Exercise goal: Your reply must be the number of lines in the entries that hold the word "using", and nothing else.

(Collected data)
(* ===== verification/WireProps.v ===== *)
(** * What the messages promise

    The round trip of every struct and of a whole message, stated for any XDR library
    that keeps the laws of RFC 4506, with witnesses on one that does. *)

From S2P Require Import Prelude CString MbdTypes MbdBase MbdJob MbdSched SbdTypes Wire WireXdr.

Open Scope list_scope.
Open Scope Z_scope.

(** ** Decoding a message

    What a receiver does with the bytes of a frame: the header, then the payload with
    the XDR function of the operation. *)
Definition decode_msg {A} `{XdrLib} (c : codec A) (s : list Z) : option (protocol_header * A * list Z) :=
  match get xdr_pack_hdr s with
  | None => None
  | Some (hdr, s) => match get c s with None => None | Some (a, s) => Some (hdr, a, s) end
  end.

Section props.
Context `{XdrLib} `{!XdrLaws}.

Lemma encode_msg_as_msg2 x p hdr : ll_encode_msg x p hdr = ll_encode_msg2 x hdr p None.
Proof. unfold ll_encode_msg, ll_encode_msg2. by destruct write_payload. Qed.

(** Any struct with an XDR function that keeps the contract. *)
Lemma message_carries {A} (c : codec A) (a : A) buf hdr :
  let n := length (put c a) in
  let hdr' := hdr <| hdr_length := Z.of_nat n |> in
  codec_ok c -> fits c a = true -> fits xdr_pack_hdr hdr' = true -> (PACKET_HEADER_SIZE + n <= length buf)%nat ->
  exists x, ll_encode_msg (xdrmem_create buf) (Some (Payload c a)) hdr = Some (x, hdr') /\
    xdr_getpos x = (PACKET_HEADER_SIZE + n)%nat /\
    (forall rest, decode_msg c (sent_bytes x ++ rest) = Some (hdr', a, rest)) /\
    forall p q, sent_bytes x = p ++ q -> q <> [] -> decode_msg c p = None.
Proof using Type*.
  intros n hdr' [G' C'] Ha Hh Hroom. rewrite encode_msg_as_msg2.
  destruct (encode_msg2_bytes buf hdr (Some (Payload c a)) None) as (x & Hx & Hpos & Hs);
    cbn [fmap option_fmap option_map default payload_bytes id] in *; rewrite ?app_nil_r in *; [done..|].
  fold n hdr' in Hx, Hpos, Hs. pose proof pack_hdr_ok as [G C].
  exists x. split_and!; [done|done| |].
  - intros rest. unfold decode_msg. rewrite Hs, <- app_assoc, G by done. cbv beta iota. by rewrite G'.
  - intros p q Hp Hq. rewrite Hs in Hp. unfold decode_msg. apply app_eq_inv in Hp as [(k & Hk & ->)|(k & -> & Hk)].
    + destruct k as [|z k].
      * rewrite app_nil_r in Hk. rewrite <- (app_nil_r p), <- Hk, G by done. by rewrite (C' a [] (put c a)).
      * by rewrite (C hdr' p (z :: k)).
    + rewrite G by done. by rewrite (C' a k q).
Qed.

(** A buffer without room for the payload. *)
Lemma message_refused {A} (c : codec A) (a : A) buf hdr :
  (PACKET_HEADER_SIZE <= length buf)%nat -> (length buf < PACKET_HEADER_SIZE + length (put c a))%nat ->
  ll_encode_msg (xdrmem_create buf) (Some (Payload c a)) hdr = None.
Proof.
  intros H1 H2. unfold ll_encode_msg, xdrmem_create, xdr_setpos. cbn [xm_buf].
  rewrite (proj2 (Nat.leb_le _ _)) by lia. cbn [write_payload]. unfold xdr_write. cbn [xm_pos xm_buf payload_bytes].
  by rewrite (proj2 (Nat.leb_gt _ _)) by lia.
Qed.

(** C27: A message survives the wire: whatever struct it carries and whatever the header
    says, if the buffer has room for the header and the payload, [ll_encode_msg]
    succeeds, the header it leaves announces exactly the length of the payload, and a
    receiver that decodes the bytes sent, with anything after them on the stream, gets
    that header, that payload and the rest back; a message cut short anywhere inside
    the payload or the header is refused, never decoded to something else. *)
Theorem message_roundtrip t (a : wire_struct t) buf hdr :
  let n := length (put (xdr_wire t) a) in
  let hdr' := hdr <| hdr_length := Z.of_nat n |> in
  fits (xdr_wire t) a = true ->
  fits xdr_pack_hdr hdr' = true ->
  (PACKET_HEADER_SIZE + n <= length buf)%nat ->
  exists x, ll_encode_msg (xdrmem_create buf) (Some (Payload (xdr_wire t) a)) hdr = Some (x, hdr') /\
    xdr_getpos x = (PACKET_HEADER_SIZE + n)%nat /\
    (forall rest, decode_msg (xdr_wire t) (sent_bytes x ++ rest) = Some (hdr', a, rest)) /\
    forall p q, sent_bytes x = p ++ q -> q <> [] -> decode_msg (xdr_wire t) p = None.
Proof using Type*. intros n hdr'. apply message_carries, xdr_wire_ok. Qed.
End props.

(** A finish report of an execution daemon in its buffer of 1K. *)
Definition demo_wire_finish : wire_job_finish := mk_wire_job_finish 101 6 0 4242 512 0 0.

Lemma message_roundtrip_witness :
  exists x, ll_encode_msg (xdrmem_create (replicate LL_BUFSIZ_1K 0))
      (Some (Payload (xdr_wire WJobFinish) demo_wire_finish)) init_protocol_header =
      Some (x, init_protocol_header <| hdr_length := 44 |>) /\
    xdr_getpos x = 108%nat /\
    (forall rest, decode_msg (xdr_wire WJobFinish) (sent_bytes x ++ rest) =
       Some (init_protocol_header <| hdr_length := 44 |>, demo_wire_finish, rest)) /\
    forall p q, sent_bytes x = p ++ q -> q <> [] -> decode_msg (xdr_wire WJobFinish) p = None.
Proof.
  assert (Hn : length (put (xdr_wire WJobFinish) demo_wire_finish) = 44%nat) by (vm_compute; reflexivity).
  pose proof (message_roundtrip WJobFinish demo_wire_finish (replicate LL_BUFSIZ_1K 0) init_protocol_header) as M.
  cbv zeta in M. rewrite Hn in M. apply M.
  - vm_compute. reflexivity.
  - vm_compute. reflexivity.
  - vm_compute. lia.
Defined.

Answer for this exercise: 2